Baby Sling Pattern
Transporting your baby from one place to the next is going to be one of your greatest challenges for the first few years of his or her life. There are several modes available – but one of the easiest, most economical and comfortable baby carriers seems to be the baby sling. This is often known by an ex-branded sling called the Over the Shoulder Baby Holder. So having your own Baby Sling Pattern to use could well turn out to be very useful.
What is a Baby Sling?
Baby slings, also known as a baby ring sling, are materials that you wrap around your body in such a way that you can tuck your little one safely inside and close to your body. Infants can be wrapped so that they can be cradled right against your chest. Older children can be nestled in against your hip to distribute their weight a little better. Deciding what position to carry your baby in will determine which Baby Sling Pattern you will need to use. There are even twin baby slings.

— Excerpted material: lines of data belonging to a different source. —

(** * Elfa AI dashboard: parameter validation, payload shaping and dispatch

    A shallow embedding of [elfa_analytics.py].  The script is a Streamlit
    page: on every run it reads the widgets, and when the "Run" button of
    the selected analysis is pressed it validates the inputs, serialises
    them with [json.dumps], looks a tool up by name in the list returned
    by [get_elfaai_tools] and runs it.

    Python values are modelled as follows.
    - [str] is a sequence of Unicode code points ([pystr], a list of [N]);
      the literals of the script are written with [py "..."].
    - [int] is [Z] (Python integers are unbounded).
    - the argument of [json.dumps] and the value a tool returns are JSON
      values ([json]); a [dict] keeps its insertion order, so an object is
      an association list.
    - the calls with an effect on the page ([st.info], [st.error],
      [st.json], [st.stop]) and the tool invocation are recorded in a
      trace; exceptions are threaded through a small monad ([UI]). *)

From Stdlib Require Import ZArith NArith List String Ascii Bool Lia.
From Stdlib Require Import DecimalString.
From Stdlib Require DecimalPos DecimalZ.
Import ListNotations.

Set Warnings "-register-all".
Local Open Scope Z_scope.

(** ** Python strings *)

Definition pystr := list N.

(** The code points of an ASCII literal of the script. *)
Definition py (s : string) : pystr :=
  List.map N_of_ascii (list_ascii_of_string s).

(** [==] on [str]. *)
Fixpoint str_eqb (a b : pystr) : bool :=
  match a, b with
  | [], [] => true
  | x :: a', y :: b' => N.eqb x y && str_eqb a' b'
  | _, _ => false
  end.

The baby ring sling merely has a ring implemented in the design to make it easier to adjust it making it the choice of nursing mothers. The design is simple and it’s really the kind of material you select and the way you wrap it that make it true to your style.
What Kind of Fabric Should You Use?
You can choose whatever fabrics you like to use with your Baby Sling Pattern. Pick two contrasting fabrics or make your baby sling all one pattern or color. You can use stretchy material or cooler stronger cotton fabric. You’ll need around two yards of each fabric or four yards if you’re using one pattern or color.
Where Can I Find a Baby Sling Pattern?
You can find several free Baby Sling Patterns online. The sling itself is made from a simple baby sling pattern almost like a giant tube that you slip over yourself. The way that you put it on is what forms the pouch which is where you will slip in your baby. Below is a simple baby sling pattern you can use to try making your own baby sling.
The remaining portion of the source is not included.